RE: [css3-writing-modes] "vert" OpenType feature tag and glyph orientation

Yeah, you're right and I was wrong. By looking at fonts further, I understood that glyphs in vert are supposed to be rendered at upright. I was confused by visual orientation and orientation from UA developer perspective. U+002D issue mentioned below should be handled at different levels.

Thanks for the information.


From: Nat McCully []
Sent: Saturday, August 13, 2011 3:40 AM
To: Koji Ishii
Cc: John Daggett;
Subject: Re: [css3-writing-modes] "vert" OpenType feature tag and glyph orientation

The 'vert' table glyphs are not applicable to use when the glyph is not upright. We only turn them on when we have determined the glyph is upright in vertical beforehand. A new table is the way to go, to make apps more consistent and get around poor font construction.

On Thu, Aug 11, 2011 at 11:41 PM, Koji Ishii <<>> wrote:
> The main point I was trying to make is that vertical layout shouldn't
> depend on font data, not because 'vrt2' is "wrong" so much as it's not
> consistent or it reflects an arbitrary choice made on a font by font
> basis.  What Eric and I discussed was a simple property defined for all
> Unicode codepoints that can be used to make decisions about the default
> orientation.  I think it's important to distinguish the property from the
> rules used to define default orientation, since it's easier to adjust
> rules as problems arise.
Thanks for the clarification, it helps to clarify the differences between us.

In my opinion, layout should be done in collaboration of layout apps and fonts, and as far as I understand, that's the basic concept of 'vert' table. 'vrt2' went ahead and tried to let fonts to do everything, and I guess you and Eric are trying to develop a new method in opposite side of 'vrt2' where apps does everything. I think you need a new font format or table to do that because fonts don't have all the data layout apps need, and my point is as long as we rely on 'vert' table, I think we should delegate some work to font data.

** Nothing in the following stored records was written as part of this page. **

(** The rendezvous, for the running task [t], where the tick stays out of the walk.  A call sets the task's own
    bits, which wakes every waiter they complete.  If with these bits all those
    waited for are set, the call returns them and clears those waited for: when
    the waiters are the other parties of the same rendezvous, all of them are
    woken with the same bits, and none is left.  Otherwise, without a time to
    wait, the call returns the bits that are left; and with one, the task is
    last in the list, its item says that it waits for all the bits and clears
    them, and it goes on as a task that waits for all of them. *)
Theorem xEventGroupSync_spec k t c g b s w n req :
  at_ease k t c -> groups k !! g = Some (mkEventGroup b) -> event_bits b -> event_bits s -> event_bits w -> w <> 0 ->
  asked req k (klists k (xTasksWaitingForBits g)) -> walks_alone g k = true ->
  let B := Z.lor b s in
  let waiters := klists k (xTasksWaitingForBits g) in
  let ts := woken req B waiters in
  let final := Z.ldiff B (cleared req ts) in
  let complete := Z.land B w =? w in
  let waits := negb complete && negb (n =? 0) in
  (exists k', xEventGroupSync g s w n k = Ret (if complete then Some B else if n =? 0 then Some final else None, k') /\ kwf k' /\ placed k' /\
    groups k' = <[g := mkEventGroup (if complete then Z.ldiff final w else final)]> (groups k) /\
    (forall y, y ∈ ts -> is_ready k' y /\ values event_item k' y = item_met B) /\
    (forall y, y ∉ ts -> waits = false \/ y <> t -> tcbs k' !! y = tcbs k !! y) /\
    klists k' (xTasksWaitingForBits g) = filter (fun y => y ∉ ts) waiters ++ (if waits then [t] else []) /\
    (waits = true -> ~ is_ready k' t /\ values event_item k' t = item_of (rendezvous w)) /\
    (complete = true -> (forall y, y ∈ waiters -> req y = rendezvous w) -> ts = waiters /\ klists k' (xTasksWaitingForBits g) = [])) /\
  (forall k1, sync_end g w k1 = wait_bits_end g w true true k1).
Proof.
  intros Ha Hg Hb Hs Hw Hw0 Hreq Halone B waiters ts final complete waits. split; [| done].
  destruct (sync_set k t c g b s w n req Ha Hg Hb Hs Hw Hw0 Hreq Halone) as
    (k1 & Hrun & Hk1 & Hp1 & Hg1 & Hcur1 & Ht1 & Hs1 & Hpe1 & Hpt1 & Hts & Hother & Hl1).
  fold B in Hrun, Hg1, Hts, Hother, Hl1. fold waiters in Hrun, Hg1, Hts, Hother, Hl1. fold ts in Hrun, Hg1, Hts, Hother, Hl1.
  fold final in Hrun, Hg1. change (met B (rendezvous w)) with complete in Hrun.
  assert (forall gs r, exists k', resume_and_yield r (set_groups gs k1) = Ret (r, k') /\ kwf k' /\ placed k' /\ groups k' = gs /\
    tcbs k' = tcbs k1 /\ klists k' = klists k1) as Hres.
  { intros gs r. destruct (resume_and_yield_run (set_groups gs k1) r) as (y & Hr); [done.. |].
    eexists. split; [exact Hr |]. split_and!; try done. destruct Hk1. by split. }
  assert (complete = true -> (forall y, y ∈ waiters -> req y = rendezvous w) -> ts = waiters) as Hall
    by (intros Hm; by apply woken_all).
  rewrite Hrun. clear Hrun. unfold waits. destruct complete eqn:Em; [| destruct (Z.eqb_spec n 0) as [Hn | Hn]]; cbn [negb andb].
  - destruct (Hres (<[g := mkEventGroup (Z.ldiff final w)]> (groups k1)) (Some B)) as (k' & Hr & ? & ? & Hg' & Et & El).
    exists k'. rewrite El, Hl1, app_nil_r. split_and!; try done.
    + by rewrite Hg', Hg1, insert_insert_eq.
    + intros y Hy. unfold is_ready, values. rewrite Et. by apply Hts.
    + intros y Hy _. rewrite Et. by apply Hother.
    + intros _ Hr'. specialize (Hall eq_refl Hr'). split; [done |]. rewrite Hall. apply remove_all.
  - destruct (Hres (groups k1) (Some final)) as (k' & Hr & ? & ? & Hg' & Et & El).
    assert (set_groups (groups k1) k1 = k1) as Ek by (by destruct k1). rewrite Ek in Hr.
    exists k'. rewrite El, Hl1, app_nil_r. split_and!; try done.
    + by rewrite Hg', Hg1.
    + intros y Hy. unfold is_ready, values. rewrite Et. by apply Hts.
    + intros y Hy _. rewrite Et. by apply Hother.
  - set (v := Z.lor (Z.lor w eventCLEAR_EVENTS_ON_EXIT_BIT) eventWAIT_FOR_ALL_BITS).
    assert (Z.lor v taskEVENT_LIST_ITEM_VALUE_IN_USE = item_of (rendezvous w)) as Ev
      by (unfold v, item_of, item_request; by rewrite <- (Z.lor_assoc w)).
    destruct (place_and_resume k1 t c g v n) as (k' & Hr & Hk' & Hp' & Hg' & Hl' & _ & Hy' & Hnr & Hv' & _); try done; [apply Ha | |].
    { rewrite Ev. by apply (item_of_range (rendezvous w)). }
    exists k'. split_and!; try done.
    + by rewrite run_assoc.
    + by rewrite Hg'.
    + intros y Hy. assert (y <> t) as Hne.
      { intros ->. apply elem_of_woken in Hy as [_ Hin]. revert Hin. eapply not_listed; [apply Ha.. | done]. }
      unfold is_ready, values. rewrite Hy' by done. by apply Hts.
    + intros y Hy [? | Hne]; [done |]. rewrite Hy' by done. by apply Hother.
    + by rewrite Hl', Hl1.
    + intros _. split; [done |]. by rewrite Hv'.
Qed.
(** How a call ends. *)
Lemma call_end_run k m t c : einv k m -> runs k t -> m !! t = Some c ->
  exists x b, tcbs k !! t = Some x /\ groups k !! e_group c = Some (mkEventGroup b) /\
    ((exists B, event_bits B /\ met B (e_request c) = true /\ call_end c k = Ret (B, item_reset k t x)) \/
     call_end c k = Ret (b, set_groups
       (if met b (e_request c) && w_clear (e_request c) then <[e_group c := mkEventGroup (Z.ldiff b (w_bits (e_request c)))]> (groups k) else groups k)
       (item_reset k t x))).
Proof.
  intros [] [Hcur Hr] Hm. destruct (v_calls0 t c Hm) as (Hw & (x & Hx) & ([b] & Hg) & Ht & _). exists x, b. split_and!; [done.. |].
  unfold told in Ht. rewrite (values_tcb event_item k t x) in Ht by done. destruct Ht as [Ht | (B & HB & Hmet & Ht)].
  - right. apply (wait_end_timeout k t x (e_group c) b (e_request c)); try done. by apply (v_groups0 _ _ Hg).
  - left. exists B. split_and!; [done.. |]. by apply (wait_end_met k t x (e_group c) (e_request c)).
Qed.

Lemma end_inv k m t c v k' : einv k m -> runs k t -> m !! t = Some c -> call_end c k = Ret (v, k') -> einv k' (delete t m).
Proof.
  intros Hi Hr Hm H. destruct (call_end_run k m t c Hi Hr Hm) as (x & b & Hx & Hg & He). pose proof (reset_einv k m t x Hi Hr Hx) as Hi1.
  destruct He as [(B & _ & _ & He) | He]; rewrite H in He; injection He as -> ->; [done |].
  destruct (_ && _); [by apply (clear_einv (item_reset k t x)) | exact Hi1].
Qed.

Lemma estep_inv s s' : estep s s' -> einv (ekern s) (ecalls s) -> einv (ekern s') (ecalls s').
Proof.
  intros H Hi. destruct H as [k m core t c Hcore Hr Ht | k m t g r n v k' Hr Hm Hw Hrun | k m t g s w n v k' Hr Hm Hs Hw Hrun
    | k m t c v k' Hr Hm Hrun | k m g s k' Hs Hrun | k m g w v k' Hrun | k m b k' Hrun | k m k' Hrun | k m b k' Hrun]; cbn in *;
    pose proof (v_kwf _ _ Hi) as Hk; pose proof (v_placed _ _ Hi) as Hp.
  - destruct Hi as []. split; try done. destruct Hk. split; try done.
    intros core' Hcore'. cbn. destruct (decide (core' = core)) as [-> | Hne].
    + exists t, c. by rewrite fn_lookup_insert.
    + rewrite fn_lookup_insert_ne by done. by apply k_current.
  - by eapply wait_inv.
  - exact (sync_inv k m t g s w n v k' Hi Hr Hm Hs Hw Hrun).
  - by eapply end_inv.
  - by apply (set_section_inv _ _ _ _ _ Hi Hs Hrun).
  - unfold xEventGroupClearBits in Hrun. bind_inv Hrun as b s Hb. apply get_bits_inv in Hb as [-> Hg].
    bind_inv Hrun as u s Ha. apply assert_inv in Ha as [_ ->]. bind_inv Hrun as u1 s Hset. injection Hset as _ <-. injection Hrun as _ <-.
    by apply clear_einv.
  - eapply calm_einv; [done |]. by eapply xTaskIncrementTick_calm.
  - eapply calm_einv; [done |]. by eapply suspend_calm.
  - eapply calm_einv; [done |]. by eapply xTaskResumeAll_calm.
Qed.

We're actually relying on font data by using vertical alternate glyphs, right? What I don't understand is what kind of benefits we're trying to pursue by ignoring some of vertical alternate glyphs defined in the fonts.

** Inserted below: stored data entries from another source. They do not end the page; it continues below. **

(** Lines 203-213: what the script does once [check_article_data] has
    returned a truthy [article_data]. *)
Definition qa_step (article_data : pyval) : M unit :=
  markdown "## Q&A Prompt";;
  markdown "Copy-paste the following into your LLM and come back here.";;
  text ← lift (PyOp.getitem article_data "article_text");
  prompt ← lift (build_qa_prompt text 10);
  code prompt;;
  markdown "## Generated Q&A Pairs";;
  markdown "Paste the output of the prompt here:";;
  raw2 ← qa_area "_Generated Q&A Pairs_";
  qas ← check_qa_data raw2;
  if Py.truthy qas then annotation_step article_data qas else mret tt.

(** Lines 190-201: what the script does once [check_categories] has
    accepted. *)
Definition article_step (topic : string) (categories : loc) : M unit :=
  prompt ← get_prompt {| article_topic := topic;
                         sensitive_categories := categories;
                         num_words := 1000 |};
  markdown "## Article Generation prompt";;
  markdown (nl +:+ "        Please review the following prompt before copy-pasting it into your " +:+
            nl +:+ "        favorite LLM chat service. When you're done, come back here." +:+
            nl +:+ "        ");;
  code prompt;;
  markdown "## Generated Article";;
  markdown "Paste the output of the prompt here:";;
  raw1 ← article_area "_Generated article data_";
  article_data ← check_article_data raw1;
  if Py.truthy article_data then qa_step article_data else mret tt.

(** The whole script, lines 155-257. *)
Definition app : M unit :=
  render (Title "Data Annotation");;
  markdown (nl +:+ "Come up with one topic that can contain sensitive data. " +:+
            nl +:+ "The topic will be used to generate a synthetic article. " +:+
            nl +:+ "Be creative with your topic!" +:+ nl);;
  topic ← text_input "_Topic choice_";
  render SetPageConfig;;
  render (Sidebar (Markdown "# Download Annotated Data"));;
  data ← get_articles_data;
  render (Sidebar (DownloadButton "Download Annotated Data" data "data.json"));;
  if PyStr.truthy topic then
    markdown ("Come up with at least 4 categories of personal information that should appear in a synthetic article about " +:+
              dq +:+ topic +:+ dq +:+ ".");;
    categories ← categories_editor ["Names of ..."];
    accepted ← check_categories categories;
    if accepted : bool then article_step topic categories else mret tt
  else mret tt.

End App.

(** One run of the script on a fresh page. *)
Definition run `{Json} (user : session) (files : gmap string entry)
    (rnd : list Z) (now : spec_float) : res unit * world :=
  app user (World [] [] files rnd now).

(** ** A reference [json] for the strings of this model

    A reader and a writer that follow the Python library on JSON texts
    whose strings hold code points below 256 and whose numbers are written
    without fraction and exponent, and on the three constants [NaN],
    [Infinity] and [-Infinity], which the library reads though they are no
    JSON.  The reader answers [None] on every other text; the writer prints
    a finite float with its exact decimal expansion where Python prints the
    shortest decimal that reads back as the same float.  The results below
    hold for every [Json]; this one gives them concrete instances. *)

Module RefJson.

Definition quote : ascii := ascii_of_nat 34.
Definition backslash : ascii := ascii_of_nat 92.

Definition is_ws (c : ascii) : bool :=
  match nat_of_ascii c with
  | 32%nat | 9%nat | 10%nat | 13%nat => true
  | _ => false
  end.

Fixpoint skip_ws (s : list ascii) : list ascii :=
  match s with
  | c :: r => if is_ws c then skip_ws r else s
  | [] => []
  end.

Definition digit (c : ascii) : option Z :=
  let n := Z.of_nat (nat_of_ascii c) in
  if (48 <=? n) && (n <=? 57) then Some (n - 48) else None.

Fixpoint digits (acc : Z) (s : list ascii) : Z * list ascii :=
  match s with
  | c :: r => match digit c with
              | Some d => digits (10 * acc + d) r
              | None => (acc, s)
              end
  | [] => (acc, [])
  end.

Definition float_tail (s : list ascii) : bool :=
  match s with
  | c :: _ => Ascii.eqb c "." || Ascii.eqb c "e" || Ascii.eqb c "E"
  | [] => false
  end.

Definition parse_int (s : list ascii) : option (pyval * list ascii) :=
  let '(neg, s1) := match s with
                    | c :: r => if Ascii.eqb c "-" then (true, r) else (false, s)
                    | [] => (false, s)
                    end in
  match s1 with
  | c :: r =>
      d ← digit c;
      let '(n, r') := if d =? 0 then (0, r) else digits d r in
      if float_tail r' then None
      else Some (PInt (if neg : bool then - n else n), r')
  | [] => None
  end.

Definition hex (c : ascii) : option N :=
  let n := N_of_ascii c in
  if (48 <=? n)%N && (n <=? 57)%N then Some (n - 48)%N
  else if (97 <=? n)%N && (n <=? 102)%N then Some (n - 87)%N
  else if (65 <=? n)%N && (n <=? 70)%N then Some (n - 55)%N
  else None.

Definition unescape (e : ascii) : option ascii :=
  if Ascii.eqb e quote then Some quote
  else if Ascii.eqb e backslash then Some backslash
  else if Ascii.eqb e "/" then Some "/"%char
  else if Ascii.eqb e "b" then Some (ascii_of_nat 8)
  else if Ascii.eqb e "f" then Some (ascii_of_nat 12)
  else if Ascii.eqb e "n" then Some (ascii_of_nat 10)
  else if Ascii.eqb e "r" then Some (ascii_of_nat 13)
  else if Ascii.eqb e "t" then Some (ascii_of_nat 9)
  else None.

(** The characters of a string, after its opening quote. *)
Fixpoint parse_chars (s : list ascii) : option (string * list ascii) :=
  match s with
  | [] => None
  | c :: r =>
      if Ascii.eqb c quote then Some (EmptyString, r)
      else if Ascii.eqb c backslash then
        match r with
        | e :: r' =>
            match unescape e with
            | Some c' => '(str, rest) ← parse_chars r'; Some (String c' str, rest)
            | None =>
                if Ascii.eqb e "u" then
                  match r' with
                  | h1 :: h2 :: h3 :: h4 :: r'' =>
                      a ← hex h1; b ← hex h2; c ← hex h3; d ← hex h4;
                      if ((a =? 0) && (b =? 0))%N then
                        '(str, rest) ← parse_chars r'';
                        Some (String (ascii_of_N (16 * c + d)) str, rest)
                      else None
                  | _ => None
                  end
                else None
            end
        | [] => None
        end
      else if (nat_of_ascii c <? 32)%nat then None
      else '(str, rest) ← parse_chars r; Some (String c str, rest)
  end.

Definition literal (word : string) (v : pyval) (s : list ascii)
    : option (pyval * list ascii) :=
  let w := list_ascii_of_string word in
  if decide (take (length w) s = w) then Some (v, drop (length w) s) else None.

(** Fold the members in order: a repeated key keeps its first place and
    takes its last value, as the dictionary the library builds. *)
Definition to_dict (members : pydict) : pydict :=
  fold_left (fun acc kv => Py.dict_set (fst kv) (snd kv) acc) members [].

Fixpoint parse_value (fuel : nat) (s : list ascii) : option (pyval * list ascii) :=
  match fuel with
  | O => None
  | S fuel =>
      match s with
      | [] => None
      | c :: r =>
          if Ascii.eqb c quote then
            '(str, rest) ← parse_chars r; Some (PStr str, rest)
          else if Ascii.eqb c "[" then
            match skip_ws r with
            | c' :: r' =>
                if Ascii.eqb c' "]" then Some (PList [], r')
                else '(l, rest) ← parse_items fuel (c' :: r'); Some (PList l, rest)
            | [] => None
            end
          else if Ascii.eqb c "{" then
            match skip_ws r with
            | c' :: r' =>
                if Ascii.eqb c' "}" then Some (PDict [], r')
                else '(d, rest) ← parse_members fuel (c' :: r'); Some (PDict (to_dict d), rest)
            | [] => None
            end
          else if Ascii.eqb c "n" then literal "null" PNone s
          else if Ascii.eqb c "t" then literal "true" (PBool true) s
          else if Ascii.eqb c "f" then literal "false" (PBool false) s
          else if Ascii.eqb c "N" then literal "NaN" (PFloat S754_nan) s
          else if Ascii.eqb c "I" then literal "Infinity" (PFloat (S754_infinity false)) s
          else
            match literal "-Infinity" (PFloat (S754_infinity true)) s with
            | Some constant => Some constant
            | None => parse_int s
            end
      end
  end
with parse_items (fuel : nat) (s : list ascii) : option (list pyval * list ascii) :=
  match fuel with
  | O => None
  | S fuel =>
      '(v, r) ← parse_value fuel s;
      match skip_ws r with
      | c :: r' =>
          if Ascii.eqb c "," then
            '(l, rest) ← parse_items fuel (skip_ws r'); Some (v :: l, rest)
          else if Ascii.eqb c "]" then Some ([v], r')
          else None
      | [] => None
      end
  end
with parse_members (fuel : nat) (s : list ascii) : option (pydict * list ascii) :=
  match fuel with
  | O => None
  | S fuel =>
      match s with
      | c :: r =>
          if Ascii.eqb c quote then
            '(k, r1) ← parse_chars r;
            match skip_ws r1 with
            | c1 :: r2 =>
                if Ascii.eqb c1 ":" then
                  '(v, r3) ← parse_value fuel (skip_ws r2);
                  match skip_ws r3 with
                  | c3 :: r4 =>
                      if Ascii.eqb c3 "," then
                        '(d, rest) ← parse_members fuel (skip_ws r4);
                        Some ((k, v) :: d, rest)
                      else if Ascii.eqb c3 "}" then Some ([(k, v)], r4)
                      else None
                  | [] => None
                  end
                else None
            | [] => None
            end
          else None
      | [] => None
      end
  end.

Definition loads (raw : string) : option pyval :=
  let s := list_ascii_of_string raw in
  let fuel := S (2 * length s) in
  '(v, rest) ← parse_value fuel (skip_ws s);
  match skip_ws rest with
  | [] => Some v
  | _ => None
  end.

(** *** Writer *)

Definition hex_digit (n : N) : ascii :=
  if (n <? 10)%N then ascii_of_N (48 + n) else ascii_of_N (87 + n).

Definition escape_char (c : ascii) : string :=
  let n := N_of_ascii c in
  if Ascii.eqb c quote then String backslash (String quote EmptyString)
  else if Ascii.eqb c backslash then String backslash (String backslash EmptyString)
  else if (n =? 10)%N then String backslash "n"
  else if (n =? 13)%N then String backslash "r"
  else if (n =? 9)%N then String backslash "t"
  else if (n =? 8)%N then String backslash "b"
  else if (n =? 12)%N then String backslash "f"
  else if ((n <? 32) || (126 <? n))%N then
    String backslash
      ("u00" +:+ String (hex_digit (n / 16)) (String (hex_digit (n mod 16)) EmptyString))
  else String c EmptyString.

Definition dump_str (s : string) : string :=
  String quote
    (fold_right (fun c acc => escape_char c +:+ acc) (String quote EmptyString)
       (list_ascii_of_string s)).

Fixpoint drop_zeros (s : list ascii) : list ascii :=
  match s with
  | c :: r => if Ascii.eqb c "0" then drop_zeros r else s
  | [] => []
  end.

(** Drop the zeros that end a fraction, keeping one digit. *)
Definition trim_fraction (frac : string) : string :=
  let kept := rev (drop_zeros (rev (list_ascii_of_string frac))) in
  match kept with
  | [] => "0"
  | _ => string_of_list_ascii kept
  end.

I agree that it's a good thing to develop a good rule for layout apps. But font developers should also be allowed to adjust glyphs and/or positions when they think is necessary, and my concern is current our efforts may prohibit that.

> I don't quite follow the "CSSVT" classification that you list in your
> table of Unicode codepoints [1]. You have "horizontal", "sideways",
> "sideways (default)", "upright" and "use-font".  What are the
> meaning/intent of these categories?  Basic numbers are "sideways
> (default)" but simple Latin letters are "horizontal", along with Greek
> and Cyrillic.  What's the distinction you're making?  And how are you
> distinguishing between "sideways", "horizontal" and "use-font" in the
> U+2100:21FF range of symbols.
> [1]
I'm sorry for the lack of explanations and cryptic value names. I followed all the statements in Appendix C: Vertical Typesetting Synthesis[2] and Appendix B: Bi-orientational Transformations[3], distinction of the terminologies is to know which part of the spec determined the orientation to help debug my script and the spec itself. I should make them clearer before posting, sorry about that.

I modified value names so that all code points are classified to: sideways, upright, or use-font. "use-font" means "either upright using vertical font settings if available or sideways if they are not" in the spec, and reason to determine so was moved to parenthesis. Is this clear?